Reid went to school on the way former Senate Republican leader Trent Lott handled his "racially insensitive" remarks. Lott, on the 100th birthday of Sen. Strom Thurmond in 2002, praised the elderly former segregationist and said America would have been a better country had Thurmond won the presidency in 1948. Republican racism yet again unmasked!
Critics rejected the explanation that Lott was simply trying to flatter an old man. Even Republicans, squirming like global warming alarmists trying to explain away record cold temps, dumped him. Lott's remarks symbolized nothing short of a Klan revival meeting. Lott apologized, apologized and apologized. He even did a perp walk on Black Entertainment Television, where the host asked the chastened Lott, "Will you take a closer look at the people you align yourself with?" Lott practically agreed to raise his hand before using the restroom. Goodbye leadership position.
To avoid the same fate, Reid followed the path of former Air Force Academy football coach Fisher DeBerry: Apologize -- early and often -- and let others decide what, exactly, you are apologizing for. After a lopsided loss during the 2005 season, DeBerry said, "(Our opponent) had a lot more Afro-American players than we did, and they ran a lot faster than we did." Unleash the hounds!
DeBerry's athletic director criticized him for making a "seriously, seriously inappropriate comment. ... This was not Fisher DeBerry, not the man I've known for 25 years." Why, the Air Force "has a zero-tolerance policy for any racial or ethnic discrimination or discrimination of any kind." Oh, sure, a black Air Force player said, "We, as a team, didn't think he meant anything by it. ... I personally wasn't offended." And a white teammate said, "There are 250 guys on the team, and there is not one player that was offended." But still ...

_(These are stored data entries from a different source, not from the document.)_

(* ===== verification/AdminDb.v ===== *)
(** The store behind the people of the admin API: the tables of
    [db/migrations/0010_admin_users.sql], the statements of [db/gen/admin_users.sql.go] and
    the transactions [internal/adapters/repositories/admin_users.go] makes of them.

    A statement is a function of the tables that fails when it would break a constraint; a
    transaction is a sequence of statements of which the database keeps all or none.
    Timestamps are stored in microseconds. *)
From Stdlib Require Import Ascii.
From S2P Require Import Prelude Errors Accounts Bytes.

(** What [detail] an audit row of this store carries.

    [src/internal/usecases/admin/users.go:386-390] adminUserDetail
    [src/internal/usecases/admin/users.go:392-396] loginFailureDetail *)
Inductive user_detail :=
| adminUserDetail (UserID : uuid) (Email : string) (role : Role)
| loginFailureDetail (Email ClientIP Reason : string).

#[export] Instance user_detail_eq_dec : EqDecision user_detail.
Proof. solve_decision. Defined.

Definition audit_row := AuditEntry user_detail.
#[export] Instance audit_row_eq_dec : EqDecision audit_row.
Proof. solve_decision. Defined.

(** ** Tables *)

(** [src/db/gen/models.go:183-198] AdminUser *)
Record user_row := mkUserRow { ur_user : AdminUser; ur_hash : string }.

(** [src/db/gen/models.go:168-180] AdminRefreshToken *)
Record token_row := mkTokenRow { tr_token : AdminRefreshToken; tr_hash : bytes }.

Record AdminDb := mkAdminDb {
  db_users : gmap uuid user_row;
  db_tokens : gmap uuid token_row;
  db_audit : list audit_row;
}.

Definition empty_db : AdminDb := mkAdminDb ∅ ∅ [].

Definition set_users (db : AdminDb) us := mkAdminDb us (db_tokens db) (db_audit db).
Definition set_tokens (db : AdminDb) ts := mkAdminDb (db_users db) ts (db_audit db).
Definition set_audit (db : AdminDb) au := mkAdminDb (db_users db) (db_tokens db) au.

(** A [timestamptz] as pgx sends it. *)
Definition pg_time (t : time) : time := t / Microsecond * Microsecond.

Definition pgx_ErrNoRows : error := Sentinel "no rows in result set".
Definition constraint_violation (name : string) : error :=
  Errorf "ERROR: violates constraint %s" [AStr name].

(** ** Statements *)

Definition find_user (db : AdminDb) (p : user_row → bool) : option user_row :=
  List.find p ((map_to_list (db_users db)).*2).
Definition find_token (db : AdminDb) (p : token_row → bool) : option token_row :=
  List.find p ((map_to_list (db_tokens db)).*2).

(** [src/db/gen/admin_users.sql.go:175-200] GetAdminUserByEmail *)
Definition GetAdminUserByEmail (db : AdminDb) (email : string) : result error user_row :=
  match find_user db (λ r, String.eqb (au_Email (ur_user r)) email) with
  | Some r => Ok r | None => Err pgx_ErrNoRows
  end.

(** [src/db/gen/admin_users.sql.go:202-220] GetAdminUserByID *)
Definition GetAdminUserByID (db : AdminDb) (id : uuid) : result error user_row :=
  match db_users db !! id with Some r => Ok r | None => Err pgx_ErrNoRows end.

(** [src/db/gen/admin_users.sql.go:222-253] ListAdminUsers, unordered *)
Definition all_users (db : AdminDb) : list user_row := (map_to_list (db_users db)).*2.

(** [src/db/gen/admin_users.sql.go:50-88] CreateAdminUser

    [now] is the database's clock, for [created_at]. *)
Definition Sql_CreateAdminUser (db : AdminDb) (now : time) (id : uuid) (email hash : string)
    (role : Role) (changed : time) : AdminDb * result error user_row :=
  if String.eqb email "" || negb (String.eqb email (ToLower email)) || String.eqb hash "" ||
     negb (Role_Valid role)
  then (db, Err (constraint_violation "admin_users_check"))
  else if is_ok (GetAdminUserByEmail db email) then (db, Err pgx_ErrNoRows)
  else match db_users db !! id with
       | Some _ => (db, Err (constraint_violation "admin_users_pkey"))
       | None =>
           let r := mkUserRow (mkAdminUser id email role (pg_time now) None None (pg_time changed)) hash in
           (set_users db (<[id := r]> (db_users db)), Ok r)
       end.

Definition map_user (f : AdminUser → AdminUser) (r : user_row) : user_row :=
  mkUserRow (f (ur_user r)) (ur_hash r).

(** [src/db/gen/admin_users.sql.go:109-134] DisableAdminUser *)
Definition disable_user (at_ : time) (u : AdminUser) : AdminUser :=
  mkAdminUser (au_ID u) (au_Email u) (au_Role u) (au_CreatedAt u) (Some (pg_time at_))
    (au_LastLoginAt u) (au_PasswordChangedAt u).
Definition Sql_DisableAdminUser (db : AdminDb) (id : uuid) (at_ : time) : AdminDb * result error user_row :=
  match db_users db !! id with
  | Some r =>
      if AdminUser_Disabled (ur_user r) then (db, Err pgx_ErrNoRows)
      else let r := map_user (disable_user at_) r in
           (set_users db (<[id := r]> (db_users db)), Ok r)
  | None => (db, Err pgx_ErrNoRows)
  end.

DeBerry held a news conference. "I realize the things I said might have been hurtful to many people," he said, "and I want everyone to understand that I never intended to offend anyone." So far, so good. "I have made a mistake, and I ask for everyone's forgiveness," he continued.
OK. But what exactly, asked the reporters, was he apologizing for? Is it wrong to say blacks run fast? "I don't think there is anything wrong with that," DeBerry replied. Oops. "We have some Caucasian players that run very, very well, also." Uh-oh. Sensing danger, the athletic director stepped in. "What we're talking about is speed," offered the AD. "There's speed that cuts across black, white, gray, blue, whatever." Huh? "It was just an inappropriate comment, and you all know it was an inappropriate comment." Racial insensitivity, understand, is like what a Supreme Court justice once said about smut. You know it when you see it.
"Light-skinned"? Didn't black director Spike Lee do a film, "School Daze," about how light-skinned fraternity students considered themselves more appealing than their dark-skinned counterparts?
"Negro"? The term is on this year's census. What about the United Negro College Fund?
"No Negro dialect, unless he wanted to have one"? Last January, National Public Radio interviewed black Obama supporter and linguistics professor John McWhorter. He said: "(Obama) is a very bidialectal person. ... He can talk in a way where you would not know that he was black over the phone. ... But then, especially when he talks to a black audience, he can sound quite a bit like (Martin Luther King colleague) Rev. Lowry sounded at the inauguration."
Now, if Sen. Reid wishes to apologize for something real -- such as the budget-breaking abomination of ObamaCare or his shady self-enriching Nevada real estate deals -- I'll take the call.